**PROBLEM TO WORK ON:** Count how many lines of the data include "Definition". The answer is that number and nothing else.

**MATERIAL SHOWN:**

(* ===== verification/Routes.v ===== *)
(** * Routes: the [Service[T]] interface and the registration of its routes

    Module [ServiceI] is the interface [Service[T]] (handler.go:26-37): five
    handlers of an [iris.Context], here the parameters the router bound,
    the request body and the fault plans of the repository calls the
    request makes.  [NewModelService] (handler.go:44-49) builds it from an
    engine and a repository with the handlers of [Service].

    Module [Routes] translates [RegisterHandler] (handler.go:8-16) and
    [structNameToSnake] (helpers.go:305-320): the
    five routes under [/{snake_case name of T}].  [strcase.ToSnake] is a
    library the code only calls, so it is the section variable [ToSnake].
    The router of Iris is a library too; [serve] is the part of it the
    routes rely on: a request goes to the first route of its method whose
    pattern matches its path segments, a [{id}] segment matching one
    non-empty segment, and no route answers 404. *)

From S2P Require Import Prelude GoReflect Orm App Copier Shapes Engine Repository Interfaces Service.
Import GoReflect Orm App Engine Repository Service.

Module ServiceI.

(** The [iris.Context] of a request, as the handlers read it. *)
Record ctx (Body : Type) := Ctx { params : list (string * string); body : Body; fl1 : faults; fl2 : faults }.
Arguments Ctx {Body} _ _ _ _.
Arguments params {Body} _.
Arguments body {Body} _.
Arguments fl1 {Body} _.
Arguments fl2 {Body} _.

Definition handler (DB Body : Type) : Type := ctx Body -> conn DB -> conn DB * response.

(** [type Service[T any] interface { ... }] *)
Record t (DB Body : Type) := Mk {
  GetByID : handler DB Body;
  GetAll : handler DB Body;
  Create : handler DB Body;
  UpdatePatch : handler DB Body;
  Delete : handler DB Body
}.
Arguments Mk {DB Body} _ _ _ _ _.
Arguments GetByID {DB Body} _ _ _.
Arguments GetAll {DB Body} _ _ _.
Arguments Create {DB Body} _ _ _.
Arguments UpdatePatch {DB Body} _ _ _.
Arguments Delete {DB Body} _ _ _.

(** [ctx.Params().Get(key)]: the bound value, "" when there is none. *)
Definition paramGet {Body} (x : ctx Body) (key : string) : string :=
  match list_find (fun kv => kv.1 = key) (params x) with Some (_, (_, v)) => v | None => "" end.

(** [NewModelService[T](eng, repo)]: the [modelService[T]] whose methods
    are the handlers of [Service]. *)
Definition NewModelService {DB Body : Type} (eng : EngineI.t) (repo : RepositoryI.t DB)
    (readBody : Body -> val -> gres val) : t DB Body := {|
  GetByID := fun x c => hGetByID repo (fl1 x) c (paramGet x "id");
  GetAll := fun x c => hGetAll repo (fl1 x) c;
  Create := fun x c => hCreate eng repo readBody (fl1 x) c (body x);
  UpdatePatch := fun x c => hUpdatePatch eng repo readBody (fl1 x) (fl2 x) c (paramGet x "id") (body x);
  Delete := fun x c => hDelete repo (fl1 x) c (paramGet x "id")
|}.

End ServiceI.

Module Routes.

(** A segment of a route pattern: a literal or a parameter [{name}]. *)
Inductive seg := Lit (s : string) | Param (name : string).

Record route (DB Body : Type) := Route { rmethod : string; rpattern : list seg; rhandler : ServiceI.handler DB Body }.
Arguments Route {DB Body} _ _ _.
Arguments rmethod {DB Body} _.
Arguments rpattern {DB Body} _.
Arguments rhandler {DB Body} _.

Section Register.
Context {DB Body : Type}.
(** [strcase.ToSnake] *)
Variable ToSnake : string -> string.

(** [structNameToSnake(i)]: the snake-case name of the struct type of [i]
    or of the struct it points to, "" for any other type. *)
Definition structNameToSnake (t : ty) : string :=
  let t := match t with TPtr e => e | _ => t end in
  match t with TStruct n _ => ToSnake n | _ => "" end.

(** [RegisterHandler[T](api, service)]: the routes registered on the
    party [api] (given by its path segments), for the service of [T]
    ([new(T)] has type [*T]). *)
Definition RegisterHandler (T : ty) (api : list string) (service : ServiceI.t DB Body) : list (route DB Body) :=
  let routerName := structNameToSnake (TPtr T) in
  let base := (Lit <$> api) ++ [Lit routerName] in
  [Route "GET" base (ServiceI.GetAll service);
   Route "GET" (base ++ [Param "id"]) (ServiceI.GetByID service);
   Route "POST" base (ServiceI.Create service);
   Route "DELETE" (base ++ [Param "id"]) (ServiceI.Delete service);
   Route "PATCH" (base ++ [Param "id"]) (ServiceI.UpdatePatch service)].

End Register.

(** ** The router *)

(** The parameters a pattern binds on a path, if it matches. *)
Fixpoint matchPath (pat : list seg) (path : list string) : option (list (string * string)) :=
  match pat, path with
  | [], [] => Some []
  | Lit s :: pat', x :: path' => if String.eqb s x then matchPath pat' path' else None
  | Param n :: pat', x :: path' =>
      if String.eqb x "" then None else (fun ps => (n, x) :: ps) <$> matchPath pat' path'
  | _, _ => None
  end.

Definition routeMatch {DB Body} (meth : string) (path : list string) (r : route DB Body) : option (list (string * string)) :=
  if String.eqb (rmethod r) meth then matchPath (rpattern r) path else None.

Fixpoint findRoute {DB Body} (routes : list (route DB Body)) (meth : string) (path : list string)
    : option (route DB Body * list (string * string)) :=
  match routes with
  | [] => None
  | r :: rs => match routeMatch meth path r with Some ps => Some (r, ps) | None => findRoute rs meth path end
  end.

(** A request with its method, path, body and fault plans, on the
    connection [c]. *)
Definition serve {DB Body} (routes : list (route DB Body)) (meth : string) (path : list string) (b : Body)
    (f1 f2 : faults) (c : conn DB) : conn DB * response :=
  match findRoute routes meth path with
  | Some (r, ps) => rhandler r (ServiceI.Ctx ps b f1 f2) c
  | None => (c, Resp 404 BodyNone)
  end.


(** ** The application *)

(** The wiring of [main] (part_000:55-61): the engine and the repository
    of [Blog], its [modelService], and its routes on the party [/api]. *)
Definition mainRoutes {DB Body : Type} `{!Gorm DB} (ToSnake : string -> string)
    (readBody : Body -> val -> gres val) : list (route DB Body) :=
  let eng := EngineI.CreateEngine TBlog in
  let repo := RepositoryI.NewGenericRepository TBlog in
  let blogService := ServiceI.NewModelService eng repo readBody in
  RegisterHandler ToSnake TBlog ["api"] blogService.

(** A request, and a sequence of requests served one after the other on
    the same connection, with no driver failure. *)
Record request (Body : Type) := Request { method : string; path : list string; reqBody : Body }.
Arguments Request {Body} _ _ _.
Arguments method {Body} _.
Arguments path {Body} _.
Arguments reqBody {Body} _.

Fixpoint runRequests {DB Body} (routes : list (route DB Body)) (reqs : list (request Body)) (c : conn DB)
    : conn DB * list response :=
  match reqs with
  | [] => (c, [])
  | r :: rs =>
      let '(c1, resp) := serve routes (method r) (path r) (reqBody r) noFaults noFaults c in
      let '(c2, resps) := runRequests routes rs c1 in
      (c2, resp :: resps)
  end.

(** The blog service of [main] on the table store, with [toSnakeCase] for
    [strcase.ToSnake] (both give "blog" for "Blog"). *)
Definition blogApp : list (route table val) := mainRoutes Copier.toSnakeCase readValue.

(** ** Properties of the registered routes *)

Lemma matchPath_length pat path ps : matchPath pat path = Some ps -> length pat = length path.
Proof.
  revert path ps. induction pat as [|[x|x] pat IH]; intros [|y path] ps; simpl; try done.
  - case_match; [|done]. intros Hm. by rewrite (IH _ _ Hm).
  - case_match; [done|]. destruct (matchPath pat path) eqn:E; [|done]. intros _. by rewrite (IH _ _ E).
Qed.

Lemma matchPath_lits api pat path : matchPath ((Lit <$> api) ++ pat) (api ++ path) = matchPath pat path.
Proof. induction api as [|a api IH]; simpl; [done|]. by rewrite String.eqb_refl. Qed.

(** A route that matches a request has the request's method and one
    pattern segment per path segment. *)
Definition route_key {DB Body} (r : route DB Body) : string * nat := (rmethod r, length (rpattern r)).

Lemma routeMatch_key {DB Body} meth path (r : route DB Body) :
  is_Some (routeMatch meth path r) -> route_key r = (meth, length path).
Proof.
  unfold routeMatch, route_key. destruct (String.eqb_spec (rmethod r) meth) as [->|]; [|by intros []].
  intros [ps Hps]. by rewrite (matchPath_length _ _ _ Hps).
Qed.

(** In a list whose elements have distinct keys, at most one element has
    a given key. *)
Lemma filter_key_le1 {A K} (key : A -> K) (P : A -> Prop) `{!forall x, Decision (P x)} k l :
  NoDup (key <$> l) -> (forall x, P x -> key x = k) -> length (filter P l) <= 1.
Proof.
  intros Hnd HP. induction l as [|x l IH]; simpl; [lia|]. rewrite fmap_cons in Hnd.
  apply NoDup_cons in Hnd as [Hx Hnd]. rewrite filter_cons. case_decide as Hpx; [|by apply IH].
  assert (Hnil : forall l', (forall y, y ∈ l' -> P y -> False) -> filter P l' = []).
  { induction l' as [|y l' IHl]; intros Hy; [done|]. rewrite filter_cons.
    case_decide; [exfalso; apply (Hy y); [apply list_elem_of_here|done]|]. apply IHl. intros z Hz. apply Hy. by apply list_elem_of_further. }
  rewrite Hnil; [simpl; lia|]. intros y Hy Hpy. apply Hx.
  rewrite (HP x Hpx), <-(HP y Hpy). by apply list_elem_of_fmap_2.
Qed.

(** C10: the routes [RegisterHandler] registers are unambiguous: every
    request (method and path) matches at most one of them, whatever the
    party and the type's name. *)
Theorem RegisterHandler_unambiguous {DB Body} ToSnake T api (service : ServiceI.t DB Body) meth path :
  length (filter (fun r => is_Some (routeMatch meth path r)) (RegisterHandler ToSnake T api service)) <= 1.
Proof.
  apply (filter_key_le1 route_key _ (meth, length path)); [|intros r; apply routeMatch_key].
  unfold route_key. simpl. rewrite !length_app. simpl. generalize (length (Lit <$> api)). intros k.
  apply NoDup_ListNoDup. repeat constructor; simpl; intros Hin;
    repeat (destruct Hin as [Hin|Hin]); simplify_eq; try done; lia.
Qed.

Lemma paramGet_id {Body} id b f1 f2 : ServiceI.paramGet (Body:=Body) (ServiceI.Ctx [("id", id)] b f1 f2) "id" = id.
Proof. done. Qed.

(** C9: a request reaches the handler its route names: for the service
    [NewModelService eng repo] of a struct type [T] registered on the
    party [api], [GET], [POST] on [api/name] and [GET], [DELETE], [PATCH] on
    [api/name/id] run [GetAll], [Create], [GetByID], [Delete] and
    [UpdatePatch] with the path's [id]. *)
Theorem serve_RegisterHandler {DB Body} ToSnake n fs api eng (repo : RepositoryI.t DB)
    (readBody : Body -> val -> gres val) id b f1 f2 c :
  id <> "" ->
  let routes := RegisterHandler ToSnake (TStruct n fs) api (ServiceI.NewModelService eng repo readBody) in
  let base := api ++ [ToSnake n] in
  serve routes "GET" base b f1 f2 c = hGetAll repo f1 c /\
  serve routes "POST" base b f1 f2 c = hCreate eng repo readBody f1 c b /\
  serve routes "GET" (base ++ [id]) b f1 f2 c = hGetByID repo f1 c id /\
  serve routes "DELETE" (base ++ [id]) b f1 f2 c = hDelete repo f1 c id /\
  serve routes "PATCH" (base ++ [id]) b f1 f2 c = hUpdatePatch eng repo readBody f1 f2 c id b.
Proof.
  intros Hid. cbv zeta. unfold serve, RegisterHandler, structNameToSnake. cbn [findRoute].
  unfold routeMatch. cbn [rmethod rpattern]. rewrite <-!app_assoc. simpl app. rewrite !matchPath_lits. simpl.
  rewrite !String.eqb_refl. destruct (String.eqb_spec id "") as [->|_]; [done|]. simpl.
  split_and!; reflexivity.
Qed.

Lemma serve_RegisterHandler_witness :
  let routes := RegisterHandler Copier.toSnakeCase TBlog ["api"] (ServiceI.NewModelService blogEngine blogRepo readValue) in
  serve routes "DELETE" ["api"; "blog"; "1"] (blog 0 [] "") noFaults noFaults emptyConn =
  hDelete blogRepo noFaults emptyConn "1".
Proof.
  cbv zeta. destruct (serve_RegisterHandler Copier.toSnakeCase "Blog" (match TBlog with TStruct _ fs => fs | _ => [] end)
    ["api"] blogEngine blogRepo readValue "1" (blog 0 [] "") noFaults noFaults emptyConn ltac:(done)) as (_ & _ & _ & H & _).
  exact H.
Defined.

(** a session of the blog service: create a blog, patch its "en" content,
    read it, delete it, read it again.  Every answer is the expected one,
    and the three reads (the one of the [PATCH] included) leave three
    transactions open on the connection: the leak of [GetByID] adds up
    across requests. *)
Example blog_session :
  let reqs := [Request "POST" ["api"; "blog"] (deref (blogCreateParams [("en", "Hello"); ("ar", "Marhaba")] "me" false));
               Request "PATCH" ["api"; "blog"; "1"] (deref (blogUpdateParams (Some [("en", "Hi")]) None None));
               Request "GET" ["api"; "blog"; "1"] (VBool false);
               Request "DELETE" ["api"; "blog"; "1"] (VBool false);
               Request "GET" ["api"; "blog"; "1"] (VBool false)] in
  let '(c, resps) := runRequests blogApp reqs emptyConn in
  status <$> resps = [201; 200; 200; 204; 400]%Z /\ copen c = 3 /\ rows (cdb c) = ∅.
Proof. vm_compute. split_and!; reflexivity. Qed.

End Routes.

**EXPECTED OUTPUT:** 10